He will kill and he will not pass – a public facing many details
In previous columns, it was mentioned that public life supposedly rejects the prohibition of “murder” in certain ways [the Lod massacre], even though in “Give us one of you…” one does not reject one soul for the sake of many souls.
And let’s say that there is a difference between “the public” and “many individuals”
I have two questions about this.
- Among the slain of Lydda, were Paphos and Lelanus permitted to hand over someone else in their place?
- Why is the case with Sheva Ben Bakri not called “public” when “Lod” is called public?
Public life does not negate the prohibition of murder. A person is permitted to surrender himself in order to save a public (although the Jerusalemite hagiographers have cited a passage from the Law of Moses that murder is also permissible for a private person). The question of whether it is permissible to harm someone in order to save a public is a different question.
In the painting of Sheva ben Bakri (cited in Yerushalmi and Tosefta Terumot), it is said that he would have been killed anyway, even if they had not handed him over. Because the threat was that the entire city would be killed along with him. Therefore, all the poskim assumed that it was permissible to hand him over (because there is no such thing as “who would dare”). And so I wrote that what they forbade was only the law of blasphemy and sanctification of the Lord, which is forbidden to submit to existence. Therefore, it is not a matter for discussion. In principle, it was permissible to hand him over, and all the seriousness is only due to blasphemy. Therefore, this is an act of contradiction.

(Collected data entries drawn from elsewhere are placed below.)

(* ===== verification/Args.v ===== *)
(** * The command line

    [main.cpp]: [parse_args], [WadiConfig] and the device number [main] derives
    from the configuration.  The options are described by a small grammar of
    items, and the theorems relate a command line printed from items to what the
    program makes of it. *)

From S2P Require Import Prelude.
From S2P Require Import CppString.

(** ** [parse_args] *)
Record ParsedArgs := mkArgs { named : gmap str str; positional : list str }.

(** [token\[0\]]: the terminating zero when the token is empty. *)
Definition first_char (token : str) : ascii := match token with [] => "000"%char | c :: _ => c end.
Definition is_dash (token : str) : bool := bool_decide (first_char token = "-"%char).

(** One round of the loop over [argv], with the key that awaits its value. *)
Definition parse_step (st : ParsedArgs * option str) (token : str) : ParsedArgs * option str :=
  let '(args, key) := st in
  let args := match key with
              | Some k => mkArgs (<[k := if is_dash token then lit "true" else token]> (named args))
                                 (positional args)
              | None => args
              end in
  if is_dash token then (args, Some (drop 1 token))
  else (match key with
        | None => mkArgs (named args) (positional args ++ [token])
        | Some _ => args
        end, None).

(** [argv] without the program's name. *)
Definition parse_args (argv : list str) : ParsedArgs :=
  fst (foldl parse_step (mkArgs ∅ [], None) argv).

(** ** [WadiConfig] *)
Record CaptureTrackConfig := mkCapture { width : Z; height : Z; fps : Z; fourcc : str }.
Record WadiConfig := mkConfig {
  whip_endpoint : str; video_device : str; capture_config : CaptureTrackConfig
}.

Definition WadiConfig_default : WadiConfig :=
  mkConfig (lit "http://localhost:8889/wadi/whip") (lit "0") (mkCapture 1280 720 30 (lit "I420")).

(** [mempcpy(dst, src, n)] into an array. *)
Definition mempcpy (dst src : str) (n : nat) : str := take n src ++ drop n dst.

Definition upcase (s : str) : str := map toupper s.

(** [if (args.named.find(k) != end) config.x = f(args.named\[k\])]. *)
Definition option_or {A} (args : ParsedArgs) (k : string) (f : str -> A) (default : A) : A :=
  match named args !! lit k with Some v => f v | None => default end.

Definition FromArgs (argv : list str) : WadiConfig :=
  let args := parse_args argv in
  let config := WadiConfig_default in
  let cap := capture_config config in
  mkConfig
    (match positional args with p :: _ => p | [] => whip_endpoint config end)
    (option_or args "d" (fun v => v) (video_device config))
    (mkCapture
      (option_or args "w" (fun v => u32 (atoi v)) (width cap))
      (option_or args "h" (fun v => u32 (atoi v)) (height cap))
      (option_or args "r" (fun v => u32 (atoi v)) (fps cap))
      (option_or args "c"
         (fun v => mempcpy (fourcc cap) (upcase v)
                     (Z.to_nat (if 4 <? size (upcase v) then 4 else size (upcase v)))) (fourcc cap))).

(** ** The device number of [main] *)
Definition BASE_VIDEO_PATH : str := lit "/dev/video".

(** The argument of [AddCaptureDevice], a [uint8_t]. *)
Definition device_index (config : WadiConfig) : res Z :=
  d ← (if find (video_device config) BASE_VIDEO_PATH =? 0
       then substr (video_device config) (size BASE_VIDEO_PATH) npos
       else Ok (video_device config));
  Ok (u8 (atoi d)).

(** ** The grammar of the command line *)
Inductive item := Pos (s : str) | Opt (k v : str) | Flag (k : str).

Definition dashed (k : str) : str := "-"%char :: k.

Definition print_item (i : item) : list str :=
  match i with Pos s => [s] | Opt k v => [dashed k; v] | Flag k => [dashed k] end.

(** A key at the very end has no value. *)
Definition trailing (t : option str) : list str := match t with Some k => [dashed k] | None => [] end.
Definition print_items (items : list item) (t : option str) : list str :=
  concat (map print_item items) ++ trailing t.

(** A flag is told from an option by the dash of the token that follows it. *)
Fixpoint wf_items (items : list item) (t : option str) : bool :=
  match items with
  | [] => true
  | Pos s :: rest => negb (is_dash s) && wf_items rest t
  | Opt k v :: rest => negb (is_dash v) && wf_items rest t
  | Flag k :: rest => match print_items rest t with s :: _ => is_dash s | [] => false end && wf_items rest t
  end.

Definition add_item (args : ParsedArgs) (i : item) : ParsedArgs :=
  match i with
  | Pos s => mkArgs (named args) (positional args ++ [s])
  | Opt k v => mkArgs (<[k := v]> (named args)) (positional args)
  | Flag k => mkArgs (<[k := lit "true"]> (named args)) (positional args)
  end.

(** Every command line is printed from items. *)
Fixpoint itemize (argv : list str) : list item * option str :=
  match argv with
  | [] => ([], None)
  | a :: rest =>
      if is_dash a then
        match rest with
        | [] => ([], Some (drop 1 a))
        | v :: rest' =>
            if is_dash v then let '(l, t) := itemize rest in (Flag (drop 1 a) :: l, t)
            else let '(l, t) := itemize rest' in (Opt (drop 1 a) v :: l, t)
        end
      else let '(l, t) := itemize rest in (Pos a :: l, t)
  end.

Lemma is_dash_dashed k : is_dash (dashed k) = true.
Proof. reflexivity. Qed.

Lemma dashed_drop a : is_dash a = true -> dashed (drop 1 a) = a.
Proof.
  unfold is_dash. intros H. apply bool_decide_eq_true in H. destruct a as [|c a]; cbn in *; [done|].
  by rewrite H, drop_0.
Qed.

Lemma print_items_cons i items t : print_items (i :: items) t = print_item i ++ print_items items t.
Proof. unfold print_items. cbn. by rewrite <- app_assoc. Qed.

Lemma parse_step_args args key a :
  parse_step (args, Some key) (dashed a) = (add_item args (Flag key), Some a) /\
  parse_step (args, None) (dashed a) = (args, Some a).
Proof. unfold parse_step. cbn. by rewrite drop_0. Qed.

(** The loop on printed items, started with no key pending. *)
Lemma foldl_items items t : forall args,
  wf_items items t = true ->
  exists k, foldl parse_step (args, None) (print_items items t) = (foldl add_item args items, k).
Proof.
  induction items as [|i items IH]; intros args Hw.
  { destruct t; cbn; eauto. }
  rewrite print_items_cons, foldl_app. destruct i as [s|k v|k]; cbn [wf_items] in Hw; bool_prop;
    cbn [print_item foldl].
  - unfold parse_step at 2. rewrite H. by apply IH.
  - destruct (parse_step_args args [] k) as [_ ->].
    unfold parse_step at 2. rewrite H. by apply IH.
  - destruct (parse_step_args args [] k) as [_ ->].
    destruct (IH (add_item args (Flag k)) H0) as [k' E].
    destruct (print_items items t) as [|s l] eqn:Es; [done|].
    exists k'. rewrite <- E. cbn [foldl]. f_equal. unfold parse_step. by rewrite H.
Qed.

(** C4: a command line made of positional arguments, [-key value] options and [-key]
    flags (a flag being followed by another dashed token) and possibly a dangling
    key at the end is parsed to exactly those items: options and flags bind their
    key, later ones winning, positionals keep their order, and the dangling key is
    dropped. *)
Theorem parse_args_items items t :
  wf_items items t = true ->
  parse_args (print_items items t) = foldl add_item (mkArgs ∅ []) items.
Proof.
  intros Hw. unfold parse_args. by destruct (foldl_items items t (mkArgs ∅ []) Hw) as [k ->].
Qed.

Lemma parse_args_items_witness :
  parse_args [lit "-w"; lit "640"; lit "-x"; lit "-c"; lit "nv12"; lit "http://h/w"; lit "-z"]
  = foldl add_item (mkArgs ∅ [])
      [Opt (lit "w") (lit "640"); Flag (lit "x"); Opt (lit "c") (lit "nv12"); Pos (lit "http://h/w")].
Proof. exact (parse_args_items
  [Opt (lit "w") (lit "640"); Flag (lit "x"); Opt (lit "c") (lit "nv12"); Pos (lit "http://h/w")]
  (Some (lit "z")) eq_refl). Defined.

(** The grammar covers every command line: any list of arguments is the print of
    well-formed items, so [parse_args_items] describes [parse_args] completely. *)
Theorem itemize_complete argv :
  wf_items (fst (itemize argv)) (snd (itemize argv)) = true /\
  print_items (fst (itemize argv)) (snd (itemize argv)) = argv.
Proof.
  remember (length argv) as n eqn:Hn. revert argv Hn.
  induction n as [n IH] using lt_wf_ind; intros [|a rest] ->; [done|]. cbn [itemize].
  destruct (is_dash a) eqn:Ha.
  2:{ destruct (IH (length rest) ltac:(cbn; lia) rest eq_refl) as [Hw Hp].
      destruct (itemize rest) as [l t]. cbn [fst snd wf_items] in *.
      rewrite Ha, Hw, print_items_cons, Hp. done. }
  destruct rest as [|v rest]; [cbn; split; [done|]; by rewrite dashed_drop|].
  destruct (is_dash v) eqn:Hv.
  - destruct (IH (length (v :: rest)) ltac:(cbn; lia) _ eq_refl) as [Hw Hp].
    destruct (itemize (v :: rest)) as [l t]. cbn [fst snd wf_items] in *.
    rewrite Hp, Hv, Hw, print_items_cons, Hp. cbn. by rewrite dashed_drop.
  - destruct (IH (length rest) ltac:(cbn; lia) rest eq_refl) as [Hw Hp].
    destruct (itemize rest) as [l t]. cbn [fst snd wf_items] in *.
    rewrite Hv, Hw, print_items_cons, Hp. cbn [print_item app]. by rewrite dashed_drop.
Qed.

(** ** The configuration *)

(** The value a key has on the command line: its last occurrence's. *)
Fixpoint value_of (k : str) (items : list item) : option str :=
  match items with
  | [] => None
  | i :: rest =>
      match value_of k rest with
      | Some v => Some v
      | None => match i with
                | Opt k' v => if bool_decide (k = k') then Some v else None
                | Flag k' => if bool_decide (k = k') then Some (lit "true") else None
                | Pos _ => None
                end
      end
  end.

Definition positionals (items : list item) : list str :=
  omap (fun i => match i with Pos s => Some s | _ => None end) items.

Lemma named_items k items : forall args,
  named (foldl add_item args items) !! k =
  match value_of k items with Some v => Some v | None => named args !! k end.
Proof.
  induction items as [|i items IH]; intros args; [done|]. cbn [foldl value_of]. rewrite IH.
  destruct (value_of k items); [done|].
  destruct i as [s|k' v|k']; cbn [add_item named]; [done| |];
    case_bool_decide as Hk; subst; by rewrite ?lookup_insert_eq, ?lookup_insert_ne.
Qed.

Lemma positional_items items : forall args,
  positional (foldl add_item args items) = positional args ++ positionals items.
Proof.
  unfold positionals.
  induction items as [|i items IH]; intros args; cbn; [by rewrite app_nil_r|]. rewrite IH.
  destruct i as [s|k' v|k']; cbn; [by rewrite <- app_assoc|done|done].
Qed.

(** C12: the configuration of a command line: the first positional is the endpoint,
    [-d] the device, [-w], [-h], [-r] are read by [atoi] into 32 bits, and the
    upper-cased [-c] overwrites the first bytes of the default code I420, so a code
    shorter than four characters keeps the default's tail; what is not given keeps
    the default. *)
Theorem FromArgs_items items t :
  wf_items items t = true ->
  FromArgs (print_items items t) =
  mkConfig
    (default (lit "http://localhost:8889/wadi/whip") (head (positionals items)))
    (default (lit "0") (value_of (lit "d") items))
    (mkCapture
      (from_option (fun v => u32 (atoi v)) 1280 (value_of (lit "w") items))
      (from_option (fun v => u32 (atoi v)) 720 (value_of (lit "h") items))
      (from_option (fun v => u32 (atoi v)) 30 (value_of (lit "r") items))
      (from_option (fun v => take 4 (upcase v) ++ drop (length v) (lit "I420")) (lit "I420")
         (value_of (lit "c") items))).
Proof.
  intros Hw. unfold FromArgs, parse_args. destruct (foldl_items items t (mkArgs ∅ []) Hw) as [k ->].
  cbn [fst]. unfold option_or. rewrite !named_items, positional_items. cbn [positional named app].
  f_equal; [by destruct (positionals items)|by destruct (value_of _ items)|].
  f_equal; try by destruct (value_of _ items).
  destruct (value_of (lit "c") items) as [v|]; [|done]. cbn [from_option].
  unfold mempcpy, size, upcase. rewrite length_map.
  destruct (4 <? Z.of_nat (length v)) eqn:Hl; bool_prop.
  - change (Z.to_nat 4) with 4%nat. rewrite (drop_ge _ (length v)) by (cbn; lia). done.
  - rewrite Nat2Z.id, !take_ge by (rewrite length_map; lia). done.
Qed.

Lemma FromArgs_items_witness :
  FromArgs [lit "-c"; lit "nv1"; lit "-w"; lit "640"; lit "-d"; lit "/dev/video2"; lit "http://h/w"]
  = mkConfig (lit "http://h/w") (lit "/dev/video2") (mkCapture 640 720 30 (lit "NV10")).
Proof. exact (FromArgs_items
  [Opt (lit "c") (lit "nv1"); Opt (lit "w") (lit "640"); Opt (lit "d") (lit "/dev/video2"); Pos (lit "http://h/w")]
  None eq_refl). Defined.

(** Whatever the command line, the code has the four bytes of its array. *)
Lemma FromArgs_fourcc argv : length (fourcc (capture_config (FromArgs argv))) = 4%nat.
Proof.
  unfold FromArgs, option_or. cbn [capture_config fourcc].
  destruct (named _ !! lit "c") as [v|]; [|done]. unfold mempcpy, upcase, size.
  rewrite length_app, length_take, length_drop, length_map. cbn [length WadiConfig_default capture_config fourcc lit].
  change (length (lit "I420")) with 4%nat.
  destruct (4 <? Z.of_nat (length v)) eqn:Hl; bool_prop; lia.
Qed.

Lemma search_digits s : Forall (fun c => isdigit c = true) s -> s <> [] -> search BASE_VIDEO_PATH s = None.
Proof.
  intros Hs _. destruct (search BASE_VIDEO_PATH s) as [i|] eqn:E; [|done].
  apply search_Some in E as (u & v & -> & _). apply Forall_app in Hs as [_ Hs].
  by inversion Hs.
Qed.

(** The device number: a device given by its number or as a [/dev/video] path
    selects that number, modulo 256. *)
Theorem device_index_number n e c :
  0 <= n < 2 ^ 31 ->
  device_index (mkConfig e (to_string n) c) = Ok (u8 n) /\
  device_index (mkConfig e (BASE_VIDEO_PATH ++ to_string n) c) = Ok (u8 n).
Proof.
  intros Hn. unfold device_index. cbn [video_device]. split.
  - unfold find. rewrite search_digits; [|apply to_string_digits; lia|apply to_string_nonempty].
    change (of_pos None =? 0) with false. cbn [mbind res_bind]. by rewrite atoi_to_string.
  - unfold find. assert (search BASE_VIDEO_PATH (BASE_VIDEO_PATH ++ to_string n) = Some 0%nat) as ->.
    { destruct (search_is_Some BASE_VIDEO_PATH (BASE_VIDEO_PATH ++ to_string n) [] (to_string n) eq_refl)
        as (i & -> & Hi). f_equal. cbn in Hi. lia. }
    change (of_pos (Some 0%nat) =? 0) with true. cbv iota. rewrite substr_suffix.
    + cbn [mbind res_bind]. by rewrite atoi_to_string.
    + pose proof (to_string_length n). assert (Z.log2 n <= Z.log2 (2 ^ 31)) by (apply Z.log2_le_mono; lia).
      rewrite Z.log2_pow2 in * by lia. unfold npos. lia.
Qed.

Lemma device_index_number_witness :
  device_index (mkConfig [] (lit "/dev/video300") (mkCapture 0 0 0 [])) = Ok 44.
Proof. exact (proj2 (device_index_number 300 [] (mkCapture 0 0 0 []) ltac:(lia))). Defined.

Excellent, that's how I understand it too
So we don't have a source to divide many details from the public??
Or is there another source?
Divide into what? I lost you. You are again returning to that discussion that I do not know what you were talking about. I answered here what was asked here.

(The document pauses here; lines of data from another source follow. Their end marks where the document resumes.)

(** C11: from the command line to the answer: when the program has published, the device
    named on the command line was opened, and it is still open if the track was added
    and has been closed if that failed; the library was asked, in this order, to set up,
    to capture, to add the track and to make the offer; the offer it printed was posted
    as it is to the endpoint of the command line (no codec is filtered and no encoding
    changed, since [main] prescribes no limits); and what the server sent was read as an
    HTTP response whose body was offered as the answer and, when it could be parsed,
    became the remote description. *)
Theorem publish_end_to_end argv script l s rest :
  publish argv script = (l, Some (Ok s), rest) ->
  exists idx fd busid capability added u params x desc answer r l1 l2 after,
    device_index (FromArgs argv) = Ok idx /\
    head (map fst (dev_log l)) = Some (DevOpen (lit "/dev/video" ++ to_string idx)) /\
    dev_opened (dev_log l) = [fd] /\ dev_closed (dev_log l) = (if w_ptr added then [] else [fd]) /\
    parseUri (whip_endpoint (FromArgs argv)) = Ok u /\ connected u l /\ sdp s = w_data desc /\
    encodeHtml u (lit "POST") (w_data desc) [(lit "Content-Type", lit "application/sdp")] = Ok (sent (sys_log l)) /\
    receive recv_init (received (sys_log l)) = Some (Ok r) /\
    rtc_log l = l1 ++ [(RtcAddTrack [lit "stream_id"], added)] ++ l2 ++
                [(RtcGetParameters, params); (RtcSetParameters (w_encodings params), x);
                 (RtcDescToString, desc); (RtcParseAnswer (body r), answer)] ++ after /\
    map fst l1 = setup_calls busid capability /\
    map fst l2 = [RtcSignalingState; RtcGetSenders; RtcPostOfferTask; RtcCreateOffer (mkOptions 0 (-1) true);
                  RtcSetLocalDescription; RtcGetSenders] /\
    map fst after = if w_ptr answer then [RtcSetRemoteDescription] else [].
Proof.
  unfold publish. intros E. apply m_bind_Ok in E as (lm & s0 & sc & l' & Hm & E & ->).
  apply m_bind_Ok in E as (lo & [] & sc' & ls & Ho & E & ->).
  apply main_run in Hm as (_ & _ & Hu & Hc & Hb & Hf & idx & fd & busid & capability & added & m1 & m2 & Hi & Hd & Hop & Hcl & Hs & Hr & Hm1 & Hm2).
  apply OnSuccess_run in E as (r & kept & senders & params & es & x & desc & answer & u & l3 & _ & _ & _ & Hes & Ht & _ & Hp & Hco & He & Hrv & Hds & Hl & H3).
  rewrite Hc in Ht. rewrite Hb, Hf in Hes.
  assert (es = w_encodings params) as ->.
  { clear -Hes. induction Hes as [|[b f] [b' f'] l l' [E1 E2] _ IH]; [done|]. cbn in *. by subst. }
  apply CreateOffer_task_run in Ho as (o & Hos & Hod & Hor).
  exists idx, fd, busid, capability, added, u, params, x, desc, answer, r, m1,
    (m2 ++ [(RtcCreateOffer (mkOptions 0 (-1) true), o); (RtcSetLocalDescription, kept); (RtcGetSenders, senders)]), l3.
  logs_of. rewrite <- Hu, <- Ht, ?app_nil_r. split_and!; try done.
  - unfold connected in *. rewrite !sys_log_app, Hs, Hos. exact Hco.
  - by rewrite <- !app_assoc.
  - rewrite map_app. by rewrite Hm2.
Qed.

End Session.

(** ** Concrete runs *)
Definition rtc_reply (a : rtcans) : reply := mkReply a (mkDevAns 0 zero_cap zero_fmt) (returns 0).
Definition dev_reply (a : devans) : reply := mkReply (mkRtcAns 0 true [] []) a (returns 0).
Definition sys_reply (a : answer) : reply := mkReply (mkRtcAns 0 true [] []) (mkDevAns 0 zero_cap zero_fmt) a.
Definition good : reply := rtc_reply (mkRtcAns 1 true [] []).

(** A node on descriptor 4 that captures and streams. *)
Definition demo_node : list reply :=
  map dev_reply [mkDevAns 4 zero_cap zero_fmt; mkDevAns 0 (mkCap [] [] (lit "usb-1") 67108865) zero_fmt;
                 mkDevAns 0 zero_cap (mkFmt 1 640 480 1448695129)].

Definition demo_config : CaptureTrackConfig := mkCapture 1280 720 30 (lit "NV12").

Lemma CreateWithConfig_starts_witness : exists l rest device ty,
  CreateWithConfig (lit "/dev/video0") demo_config (demo_node ++ [good; good; good]) = (l, Some (Ok (Some device)), rest) /\
  has_video_type (lit "NV12") ty /\
  map fst (rtc_log l) = [RtcCreateCapturer (lit "usb-1"); RtcRegisterCallback;
                         RtcStartCapture (mkCapability 1280 720 30 ty false)].
Proof.
  destruct (CreateWithConfig (lit "/dev/video0") demo_config (demo_node ++ [good; good; good]))
    as [[l r] rest] eqn:E.
  destruct r as [[[device|]|e| |]|]; try (by vm_compute in E).
  destruct (CreateWithConfig_starts (lit "/dev/video0") demo_config "N" "V" "1" "2"
    (demo_node ++ [good; good; good]) l device rest eq_refl ltac:(split_and!; reflexivity) E)
    as (o & q & g & busid & tail & ty & _ & _ & _ & _ & _ & _ & _ & _ & Hty & H2).
  exists l, rest, device, ty. split; [reflexivity|]. split; [exact Hty|]. rewrite H2.
  vm_compute in E. injection E as <- _ _. vm_compute in H2. injection H2 as <- <-. reflexivity.
Defined.

Lemma Create_never_succeeds_witness : exists l b rest,
  Create (lit "/dev/video0") (demo_node ++ [rtc_reply (mkRtcAns 0 false [] []); dev_reply (mkDevAns 0 zero_cap zero_fmt)])
    = (l, Some (Ok b), rest) /\ b = None.
Proof.
  destruct (Create (lit "/dev/video0") (demo_node ++ [rtc_reply (mkRtcAns 0 false [] []); dev_reply (mkDevAns 0 zero_cap zero_fmt)]))
    as [[l r] rest] eqn:E.
  destruct r as [[b|e| |]|]; try (by vm_compute in E).
  exists l, b, rest. split; [done|]. exact (Create_never_succeeds _ _ _ _ _ E).
Defined.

The distinction between an individual and a public has a source, even if not direct (there are many differences between a public and an individual, and it is not unreasonable to apply them here as well). Therefore, there is room for explanation for the division between a public and an individual also in the matter of harming an individual for the sake of saving the public. However, as I wrote, this is a different question from the question of giving oneself up to death to save the public (such was the case with the Lod victims). One can learn from that in the explanation, but of course it is not necessary.